Katniss dietro di lei era nervosa. Più che nervosa. Nel panico, nell’angoscia, ma anche piena di curiosità e di speranza. Incredibile a dirsi, era la figlia che le stava dando forza. La forza di credere a quella fiammella di luce e di speranza tutta della giovinezza, che credeva essersi spenta dopo la morte di Prim.

- E’ laggiù? Non lo vedo! – sussurrò alla figlia.

- Ma sì, mamma! E’ lì! – disse Delion.

Katniss rischiò di accecarsi per il sole nel vedere ciò che indicava la figlia col dito.
Ma aveva ragione. Gale era lì.


Sentì la mano di Peeta stringere leggermente la sua.

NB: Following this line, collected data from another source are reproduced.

(** ** Assignment

    [same] tells whether [other] is the object assigned to
    ([this == &other]); the result of a move is the pair of the object
    assigned to and what is left of [other]. *)
Definition copy_assign (same : bool) (other this : object) : M object :=
  if same then ret this
  else
    let* this := clear this in
    if size_ other =? 0 then ret (mkList (head_ this) (tail_ this) (size_ other))
    else copy_nodes other.

Definition move_assign (same : bool) (other this : object) : M (object * object) :=
  if same then ret (this, this)
  else
    do clear this then
    ret (mkList (head_ other) (tail_ other) (size_ other), mkList None None 0).

(** ** Cursors

    [Iterator], [ConstIterator], [ReverseIterator] and
    [ConstReverseIterator] all hold one [Node *]; the class decides which
    link a step follows.  A cursor is its class and its pointer. *)

Inductive cursor_class : Type :=
  | Iterator
  | ConstIterator
  | ReverseIterator
  | ConstReverseIterator.

Record cursor : Type := mkCursor { class_of : cursor_class; node : ptr }.

Definition forward (k : cursor_class) : bool :=
  match k with
  | Iterator | ConstIterator => true
  | ReverseIterator | ConstReverseIterator => false
  end.

(** [operator==] and [operator!=]: identity of the referenced node. *)
Definition cursor_eq (lhs rhs : cursor) : bool := bool_decide (node lhs = node rhs).
Definition cursor_neq (lhs rhs : cursor) : bool := negb (cursor_eq lhs rhs).

(** [operator*]. *)
Definition deref (it : cursor) : M T := get_value (node it).

(** Prefix [operator++]: forward cursors follow [next], reverse cursors
    follow [previous]; the sentinel stays where it is. *)
Definition incr (it : cursor) : M cursor :=
  match node it with
  | None => ret it
  | Some _ =>
      match class_of it with
      | Iterator | ConstIterator =>
          let* n := get_next (node it) in ret (mkCursor (class_of it) n)
      | ReverseIterator | ConstReverseIterator =>
          let* n := get_previous (node it) in ret (mkCursor (class_of it) n)
      end
  end.

(** Prefix [operator--]. *)
Definition decr (it : cursor) : M cursor :=
  match node it with
  | None => ret it
  | Some _ =>
      match class_of it with
      | Iterator | ConstIterator =>
          let* n := get_previous (node it) in ret (mkCursor (class_of it) n)
      | ReverseIterator | ConstReverseIterator =>
          let* n := get_next (node it) in ret (mkCursor (class_of it) n)
      end
  end.

(** [operator+=] and [operator-=]. *)
Definition plus_assign (rhs : N) (it : cursor) : M cursor := for_up rhs incr it.
Definition minus_assign (rhs : N) (it : cursor) : M cursor := for_up rhs decr it.

Definition begin (this : object) : M cursor := ret (mkCursor Iterator (head_ this)).
Definition end_ (this : object) : M cursor :=
  let* n := get_next (tail_ this) in ret (mkCursor Iterator n).
Definition cbegin (this : object) : M cursor := ret (mkCursor ConstIterator (head_ this)).
Definition cend (this : object) : M cursor :=
  let* n := get_next (tail_ this) in ret (mkCursor ConstIterator n).
Definition rbegin (this : object) : M cursor := ret (mkCursor ReverseIterator (tail_ this)).
Definition rend (this : object) : M cursor :=
  let* n := get_previous (head_ this) in ret (mkCursor ReverseIterator n).
Definition crbegin (this : object) : M cursor :=
  ret (mkCursor ConstReverseIterator (tail_ this)).
Definition crend (this : object) : M cursor :=
  let* n := get_previous (head_ this) in ret (mkCursor ConstReverseIterator n).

- Insieme? – le disse il marito sorridendole.
- Insieme – decretò Katniss ricambiando il sorriso.
Sempre, anche dopo trent’anni.

Avanzarono camminando, senza accorgersi di aver superato Delion.

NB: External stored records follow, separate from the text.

(** * Twitter Insight Agent: a shallow embedding of [twitter_insight_agent.py]

    The development follows the two methods of [TwitterInsightAgent] that
    carry decisions: [get_user_tweets] (the feed fetcher) and
    [generate_insights] (the insight generator with its retry loop).

    Conventions.
    - A Python [str] is a sequence of Unicode code points: [list N].
    - A Python [int] is a [Z].
    - The outside world (the Twitter client, the completion endpoint, the
      clock) is an explicit environment record; what the program does to
      the world (requests, sleeps, console lines) is logged as a trace of
      events threaded through a state monad.
    - An exception caught by an [except] clause is a value that the
      handler inspects; [get_user_tweets] can let one escape, so its
      result is a sum. *)

From Stdlib Require Import ZArith NArith List String Ascii Bool Lia.
From Stdlib Require Import DecimalString.
Import ListNotations.

Set Implicit Arguments.

(* ===================================================================== *)
(** ** Python strings *)
(* ===================================================================== *)

Module PyStr.

Definition pystr := list N.

(** A source literal, given by its ASCII text. *)
Definition lit (s : string) : pystr :=
  map N_of_ascii (list_ascii_of_string s).

Definition newline : pystr := [10%N].

Definition eqb (s t : pystr) : bool :=
  if list_eq_dec N.eq_dec s t then true else false.

(** [str.isspace] on one code point, as [str.strip()] uses it. *)
Definition is_whitespace (c : N) : bool :=
  ((9 <=? c) && (c <=? 13) || (28 <=? c) && (c <=? 32)
   || (c =? 133) || (c =? 160) || (c =? 5760)
   || (8192 <=? c) && (c <=? 8202)
   || (c =? 8232) || (c =? 8233) || (c =? 8239)
   || (c =? 8287) || (c =? 12288))%N.

(** [s.lstrip(chars)]: drop leading code points that belong to [chars]. *)
Fixpoint lstrip_chars (chars : pystr) (s : pystr) : pystr :=
  match s with
  | [] => []
  | c :: rest =>
      if existsb (N.eqb c) chars then lstrip_chars chars rest else s
  end.

Fixpoint lstrip (s : pystr) : pystr :=
  match s with
  | [] => []
  | c :: rest => if is_whitespace c then lstrip rest else s
  end.

Definition rstrip (s : pystr) : pystr := rev (lstrip (rev s)).

(** [s.strip()] *)
Definition strip (s : pystr) : pystr := rstrip (lstrip s).

(** [str(n)] for an [int]: decimal, with a minus sign when negative. *)
Definition str_of_int (n : Z) : pystr :=
  lit (NilZero.string_of_int (Z.to_int n)).

(** [sep.join(parts)] *)
Fixpoint join (sep : pystr) (parts : list pystr) : pystr :=
  match parts with
  | [] => []
  | [p] => p
  | p :: rest => p ++ sep ++ join sep rest
  end.

(** [s.split(sep)] for a one-character separator. *)
Fixpoint split_on (sep : N) (s : pystr) : list pystr :=
  match s with
  | [] => [[]]
  | c :: rest =>
      if N.eqb c sep then [] :: split_on sep rest
      else match split_on sep rest with
           | [] => [[c]]
           | w :: ws => (c :: w) :: ws
           end
  end.

Definition lines (s : pystr) : list pystr := split_on 10%N s.

Fixpoint starts_with (p s : pystr) : bool :=
  match p, s with
  | [], _ => true
  | _ :: _, [] => false
  | a :: p', b :: s' => N.eqb a b && starts_with p' s'
  end.

(** [needle in s] *)
Fixpoint contains (needle s : pystr) : bool :=
  starts_with needle s ||
  match s with
  | [] => false
  | _ :: rest => contains needle rest
  end.

(** Propositional containment: [needle] occurs somewhere in [s]. *)
Definition mentions (s needle : pystr) : Prop :=
  exists before after, s = before ++ needle ++ after.

End PyStr.

Import PyStr.
Arguments lit s%_string.

(* ===================================================================== *)
(** ** JSON values and the subscripts the program applies to them *)
(* ===================================================================== *)

Module Json.

(** The value [response.json()] yields.  A float is kept as its literal. *)
#[warnings="-register-all"] Inductive json : Type :=
| JNull
| JBool (b : bool)
| JInt (z : Z)
| JFloat (literal : pystr)
| JStr (s : pystr)
| JArr (items : list json)
| JObj (fields : list (pystr * json)).

(** A [dict] with string keys, in insertion order. *)
Fixpoint dict_get {V : Type} (k : pystr) (d : list (pystr * V)) : option V :=
  match d with
  | [] => None
  | (k', v) :: rest => if PyStr.eqb k k' then Some v else dict_get k rest
  end.

(** [v['name']] or [v[i]] with a non-negative literal index. *)
Inductive subscript : Type :=
| Key (name : pystr)
| Index (i : nat).

(** The built-in errors the extraction expression can raise. *)
Inductive py_error : Type :=
| KeyError (k : subscript)
| IndexError (v : json)
| TypeError (v : json) (k : subscript)
| AttributeError (v : json) (attr : pystr).

(** [v[k]] *)
Definition getitem (v : json) (k : subscript) : json + py_error :=
  match v, k with
  | JObj fields, Key name =>
      match dict_get name fields with
      | Some x => inl x
      | None => inr (KeyError k)
      end
  | JObj _, Index _ => inr (KeyError k)
  | JArr items, Index i =>
      match nth_error items i with
      | Some x => inl x
      | None => inr (IndexError v)
      end
  | JStr s, Index i =>
      match nth_error s i with
      | Some c => inl (JStr [c])
      | None => inr (IndexError v)
      end
  | _, _ => inr (TypeError v k)
  end.

(** [v.strip()] *)
Definition call_strip (v : json) : pystr + py_error :=
  match v with
  | JStr s => inl (strip s)
  | _ => inr (AttributeError v (lit "strip"))
  end.

Definition and_then {A B : Type} (r : A + py_error) (k : A -> B + py_error)
  : B + py_error :=
  match r with
  | inl a => k a
  | inr e => inr e
  end.

End Json.

Import Json.

(* ===================================================================== *)
(** ** The world: events, environment, state monad *)
(* ===================================================================== *)

Module World.

(** [requests.post(url, headers=..., json=..., timeout=...)] *)
Record request : Type := Request {
  url : pystr;
  headers : list (pystr * pystr);
  data : list (pystr * json);
  timeout : Z
}.

(** The keyword arguments of [get_users_tweets]. *)
Record tweets_query : Type := TweetsQuery {
  query_id : Z;
  max_results : Z;
  tweet_fields : list pystr
}.

Inductive event : Type :=
| Sleep (seconds : Z)
| Post (rq : request)
| Print (line : pystr)
| GetUser (username : pystr)
| GetUsersTweets (q : tweets_query)
| ReadClock.

(** What has happened so far: how many completion requests were sent,
    and the trace of all events, oldest first. *)
Record world : Type := MkWorld {
  posts_made : nat;
  trace : list event
}.

Definition fresh : world := MkWorld 0 [].

Definition M (A : Type) : Type := world -> A * world.

Definition ret {A : Type} (a : A) : M A := fun w => (a, w).

Definition bind {A B : Type} (m : M A) (k : A -> M B) : M B :=
  fun w => let (a, w') := m w in k a w'.

Definition emit (e : event) : M unit :=
  fun w => (tt, MkWorld (posts_made w) (trace w ++ [e])).

Definition sleeps (t : list event) : list Z :=
  flat_map (fun e => match e with Sleep d => [d] | _ => [] end) t.

Definition posts (t : list event) : list request :=
  flat_map (fun e => match e with Post rq => [rq] | _ => [] end) t.


End World.

Import World.

Declare Scope world_scope.
Delimit Scope world_scope with world.
Notation "x <- m ;; k" := (bind m (fun x => k))
  (at level 61, m at next level, right associativity) : world_scope.
Notation "m ;;; k" := (bind m (fun _ => k))
  (at level 61, right associativity) : world_scope.
Open Scope world_scope.

(* ===================================================================== *)
(** ** The agent and its completion endpoint *)
(* ===================================================================== *)

Module Agent.

(** The fields [__init__] reads from the environment. *)
Record agent : Type := MkAgent {
  bearer_token : pystr;
  openrouter_api_key : pystr;
  openrouter_model : pystr
}.

(** The [except] clauses of [generate_insights] tell three classes apart:
    [requests.exceptions.Timeout], any other
    [requests.exceptions.RequestException], and any other [Exception]. *)
Inductive exn_class : Type :=
| Timeout
| RequestException
| OtherException.

(** An exception with what [str(e)] gives. *)
Record exn : Type := Exn {
  class_of : exn_class;
  str_of : pystr
}.

(** The parts of a [requests.Response] the program reads.  [json] is what
    the call [response.json()] does: it yields a value or raises. *)
Record response : Type := Response {
  status_code : Z;
  text : pystr;
  json_of : json + exn
}.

Incontro a quell’uomo ancora molto alto e muscoloso,con pochi capelli e una barbetta biancastra, che reggeva con un solo braccio un bambino di quattro anni castano e mingherlino, il quale, per la vergogna, nascose la testa dietro il collo del padre.


Prima che fossero abbastanza vicini da potergli finalmente parlare, Katniss e Peeta si accorsero che Delion non era più accanto a loro e si voltarono entrambi indietro.

Poco più in là infatti, la ragazza si era inginocchiata di fronte a una piccola aiuola incolta, dove stava strappando due fiorellini gialli e viola, sistemandoli graziosamente sopra l’orecchio.


A Peeta la scena ricordò quella volta che da bambina  Katniss aveva colto nel giardino della scuola un dente di leone dopo che la sera prima le aveva regalato il pane che l’aveva salvata.



Katniss invece non ebbe lo stesso flashback, ma mentre la figlia si avvicinava riconobbe i fiori.



Erano primule.
 











 
Note dell’autrice: Eccoci qua lettori! Finito! Avrei voluto dare un altro po’ di suspence regalandovi l’ultimo capitolo tra qualche giorno ma non ho resistito! Ah, come mi è piaciuto scrivere questa fan fiction! Puntualizzo solo per chi non avesse letto il libro, o non se lo ricordasse, o proprio non lo sapesse: la “Primula”  in inglese è “Primrose”...sì, Prim porta il nome di un fiore :D mica facevo cogliere alla nostra protagonista un fiore a caso proprio nel finale, no? Se il dente di leone di cui la “Bimba Mellark” porta il nome simboleggia la “Speranza”, mi piace pensare che invece la “Primula/Primrose” rappresenti la “rinascita”: della primavera e di tutto.
Ringrazio chi ha seguito la storia, chi l’ha messa tra le preferite, tra le ricordate, ma anche e soprattutto chi ha lasciato un pensierino per questa fan fiction: grazie veramente, ho apprezzato molto. Mando un bacione.
Ah, grazie alle recensioni dell’ autrice/recensoraH AlessiaDettaAlex (perdonami cara, ma non so come si “tagga” su EFP) ho riveduto un pochino ma giustamente alcuni capitoli: il III, il IV e il VII. Consiglio ovviamente la lettura delle sue storie, in particolare dell'ultima “The odds are never in my favor”.
Un abbraccio virtuale dalla vostra Lauretta Koizumi Reid e alla prossima!